ASSIGNED TASK: Check each line of the entries for the string "that". Report only how many lines have it.

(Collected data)
--------------------------------

(* ===== verification/Perf.v ===== *)
(** perf: the program that measures latency and throughput.

    [main] picks a command by the base of the program name or of the first argument and hands
    it the rest; the commands answer a wrong usage, or run a client or a server.  The
    clients and servers are loops over a socket of which they use RecvMsg, Send and SendTo: the
    section variables.  An [int] is 64 bits wide.  The loops of the servers end only when the
    counter meets the number of rounds, so they have fuel.  The whole programs, with
    the making of the socket, the clocks and the figures they print, are in PerfProg.v. *)
From S2P Require Import Prelude Errs Options.
From stdpp Require Import base tactics numbers list strings.
From Stdlib Require Import ZArith Lia Ascii.
Open Scope Z_scope.

(** ** Commands *)

Inductive command :=
  | ReqRepLatencyClient (addr : string) (msgSize roundTrips : Z)
  | ReqRepLatencyServer (addr : string) (msgSize roundTrips : Z)
  | LatencyClient (addr : string) (msgSize roundTrips : Z)
  | LatencyServer (addr : string) (msgSize roundTrips : Z)
  | ThroughputClient (addr : string) (msgSize count : Z)
  | ThroughputServer (addr : string) (msgSize count : Z).

(** What a call of [main] comes to: a goroutine, if any, and the command that runs, before
    [os.Exit(0)]; [log.Fatalf]; or [usage]. *)
Inductive verdict := Runs (background : option command) (c : command) | Fatal | Usage.

(** [strconv.Atoi] *)
Definition Atoi (s : string) : option Z := match ParseInt 64 s with (n, None) => Some n | (_, Some _) => None end.

Definition with_three (run : string → Z → Z → command) (args : list string) : verdict :=
  match args with
  | addr :: size :: count :: _ =>
      match Atoi size with
      | None => Fatal
      | Some size => match Atoi count with None => Fatal | Some count => Runs None (run addr size count) end
      end
  | _ => Fatal
  end.

Definition doRemoteReqRepLatency : list string → verdict := with_three ReqRepLatencyClient.
Definition doLocalReqRepLatency : list string → verdict := with_three ReqRepLatencyServer.
Definition doRemoteLatency : list string → verdict := with_three LatencyClient.
Definition doLocalLatency : list string → verdict := with_three LatencyServer.
Definition doRemoteThroughput : list string → verdict := with_three ThroughputClient.
Definition doLocalThroughput : list string → verdict := with_three ThroughputServer.

Definition with_two (background run : string → Z → Z → command) (args : list string) : verdict :=
  match args with
  | size :: count :: _ =>
      match Atoi size with
      | None => Fatal
      | Some size =>
          match Atoi count with
          | None => Fatal
          | Some count => Runs (Some (background "inproc://inproc_lat" size count)) (run "inproc://inproc_lat" size count)
          end
      end
  | _ => Fatal
  end%string.

Definition doInprocLat : list string → verdict := with_two LatencyServer LatencyClient.
Definition doInprocThr : list string → verdict := with_two ThroughputClient ThroughputServer.

(** [path.Base] *)
Fixpoint strip_slashes (s : list ascii) : list ascii :=
  match s with "/"%char :: s => strip_slashes s | _ => s end.
Fixpoint up_to_slash (s : list ascii) : list ascii :=
  match s with [] => [] | c :: s => if Ascii.eqb c "/" then [] else c :: up_to_slash s end.
Definition Base (p : string) : string :=
  if bool_decide (p = "")%string then "."%string else
  match reverse (up_to_slash (strip_slashes (reverse (String.list_ascii_of_string p)))) with
  | [] => "/"%string
  | l => String.string_of_list_ascii l
  end.

(** The cases of the switch *)
Definition commands : list (string * (list string → verdict)) := [
  ("remote_reqlat", doRemoteReqRepLatency); ("local_reqlat", doLocalReqRepLatency);
  ("latency_client", doRemoteLatency); ("remote_lat", doRemoteLatency);
  ("latency_server", doLocalLatency); ("local_lat", doLocalLatency);
  ("throughput_client", doRemoteThroughput); ("remote_thr", doRemoteThroughput);
  ("througput_server", doLocalThroughput); ("local_thr", doLocalThroughput);
  ("inproc_thr", doInprocThr); ("inproc_lat", doInprocLat)]%string.

Definition find_command (name : string) : option (list string → verdict) :=
  snd <$> head (filter (λ c, c.1 = name) commands).

(** [for tries = 0; tries < 2; tries++]: every command exits. *)
Fixpoint main_tries (tries : nat) (args : list string) : outcome verdict :=
  match tries with
  | O => Ret Usage
  | S tries =>
      match args with
      | [] => Panics PanicBounds
      | a :: rest => match find_command (Base a) with Some f => Ret (f rest) | None => main_tries tries rest end
      end
  end.
Definition main (args : list string) : outcome verdict := main_tries 2 args.

(** ** The loops *)

Inductive ending := Completed | LogFatal.

(** A Go [int] *)
Definition int64 (x : Z) : Z := (x + 2 ^ 63) mod 2 ^ 64 - 2 ^ 63.

Section loops.
Context {S : Type}.
(** [RecvMsg]: the source and the content of the message *)
Context (RecvMsg : S → (err + (list Z * list Z)) * S) (Send : list Z → S → option err * S)
  (SendTo : list Z → list Z → S → option err * S).

(** [for i := 0; i != roundTrips; i++] after at most [fuel] rounds: the ending ([None]: it goes on), the
    counter and the socket. *)
Fixpoint LatencyServer_rounds (fuel : nat) (msgSize roundTrips i : Z) (s : S) : option ending * Z * S :=
  match fuel with
  | O => (None, i, s)
  | Datatypes.S fuel =>
      if i =? roundTrips then (Some Completed, i, s) else
      match RecvMsg s with
      | (inl _, s) => (Some LogFatal, i, s)
      | (inr (source, content), s) =>
          if negb (zlen content =? msgSize) then (Some LogFatal, i, s) else
          match SendTo source content s with
          | (Some _, s) => (Some LogFatal, i, s)
          | (None, s) => LatencyServer_rounds fuel msgSize roundTrips (int64 (i + 1)) s
          end
      end
  end.

(** [for i := 0; i < roundTrips; i++] *)
Fixpoint LatencyClient_rounds (fuel : nat) (content : list Z) (roundTrips i : Z) (s : S) : option ending * Z * S :=
  match fuel with
  | O => (None, i, s)
  | Datatypes.S fuel =>
      if i <? roundTrips then
        match Send content s with
        | (Some _, s) => (Some LogFatal, i, s)
        | (None, s) =>
            match RecvMsg s with
            | (inl _, s) => (Some LogFatal, i, s)
            | (inr _, s) => LatencyClient_rounds fuel content roundTrips (int64 (i + 1)) s
            end
        end
      else (Some Completed, i, s)
  end.

(** [make([]byte, msgSize)] *)
Definition make_content (b msgSize : Z) : outcome (list Z) :=
  if msgSize <? 0 then Panics PanicBounds else Ret (replicate (Z.to_nat msgSize) b).

Definition run_LatencyServer (fuel : nat) (msgSize roundTrips : Z) (s : S) : option ending * Z * S :=
  LatencyServer_rounds fuel msgSize roundTrips 0 s.
Definition run_LatencyClient (fuel : nat) (msgSize roundTrips : Z) (s : S) : outcome (option ending * Z * S) :=
  match make_content 0 msgSize with
  | Panics p => Panics p
  | Ret content => Ret (LatencyClient_rounds fuel content roundTrips 0 s)
  end.

(** reqlatency.go: the same loops; only the clock is read in another place. *)
Definition run_ReqRepLatencyServer (fuel : nat) (msgSize roundTrips : Z) (s : S) : option ending * Z * S :=
  LatencyServer_rounds fuel msgSize roundTrips 0 s.
Definition run_ReqRepLatencyClient (fuel : nat) (msgSize roundTrips : Z) (s : S) : outcome (option ending * Z * S) :=
  match make_content 0 msgSize with
  | Panics p => Panics p
  | Ret content => Ret (LatencyClient_rounds fuel content roundTrips 0 s)
  end.

Fixpoint ThroughputServer_rounds (fuel : nat) (msgSize count i : Z) (s : S) : option ending * Z * S :=
  match fuel with
  | O => (None, i, s)
  | Datatypes.S fuel =>
      if i =? count then (Some Completed, i, s) else
      match RecvMsg s with
      | (inl _, s) => (Some LogFatal, i, s)
      | (inr (_, content), s) =>
          if negb (zlen content =? msgSize) then (Some LogFatal, i, s)
          else ThroughputServer_rounds fuel msgSize count (int64 (i + 1)) s
      end
  end.

(** The start message comes first. *)
Definition run_ThroughputServer (fuel : nat) (msgSize count : Z) (s : S) : option ending * Z * S :=
  match RecvMsg s with
  | (inl _, s) => (Some LogFatal, 0, s)
  | (inr _, s) => ThroughputServer_rounds fuel msgSize count 0 s
  end.

Fixpoint ThroughputClient_rounds (fuel : nat) (content : list Z) (count i : Z) (s : S) : option ending * Z * S :=
  match fuel with
  | O => (None, i, s)
  | Datatypes.S fuel =>
      if i <? count then
        match Send content s with
        | (Some _, s) => (Some LogFatal, i, s)
        | (None, s) => ThroughputClient_rounds fuel content count (int64 (i + 1)) s
        end
      else (Some Completed, i, s)
  end.

(** The error of the start message is not looked at. *)
Definition run_ThroughputClient (fuel : nat) (msgSize count : Z) (s : S) : outcome (option ending * Z * S) :=
  match make_content 111 msgSize with
  | Panics p => Panics p
  | Ret content => Ret (ThroughputClient_rounds fuel content count 0 (Send [] s).2)
  end.
End loops.

(** ** A client and a server over queues *)

(** The messages on their way, and the counter and ending of the server's loop. *)
Record duo := Duo { to_server : list (list Z); to_client : list (list Z); served : Z; ended : option ending }.

Definition server_RecvMsg (n : duo) : (err + (list Z * list Z)) * duo :=
  match to_server n with
  | [] => (inl ErrTimeout, n)
  | c :: l => (inr ([0; 0; 0; 1], c), Duo l (to_client n) (served n) (ended n))
  end.
Definition server_SendTo (_ content : list Z) (n : duo) : option err * duo :=
  (None, Duo (to_server n) (to_client n ++ [content]) (served n) (ended n)).
Definition client_Send (content : list Z) (n : duo) : option err * duo :=
  (None, Duo (to_server n ++ [content]) (to_client n) (served n) (ended n)).

(** The server's loop goes on for a round if a message waits for it. *)
Definition server_runs (msgSize roundTrips : Z) (n : duo) : duo :=
  match to_server n, ended n with
  | _ :: _, None =>
      let '(e, i, n) := LatencyServer_rounds server_RecvMsg server_SendTo 1 msgSize roundTrips (served n) n in
      Duo (to_server n) (to_client n) i e
  | _, _ => n
  end.

(** The client waits; meanwhile the server runs. *)
Definition client_RecvMsg (msgSize roundTrips : Z) (n : duo) : (err + (list Z * list Z)) * duo :=
  let n := server_runs msgSize roundTrips n in
  match to_client n with
  | [] => (inl ErrTimeout, n)
  | c :: l => (inr ([0; 0; 0; 1], c), Duo (to_server n) l (served n) (ended n))
  end.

--------------------------------

REPLY TO THE EXERCISE: 2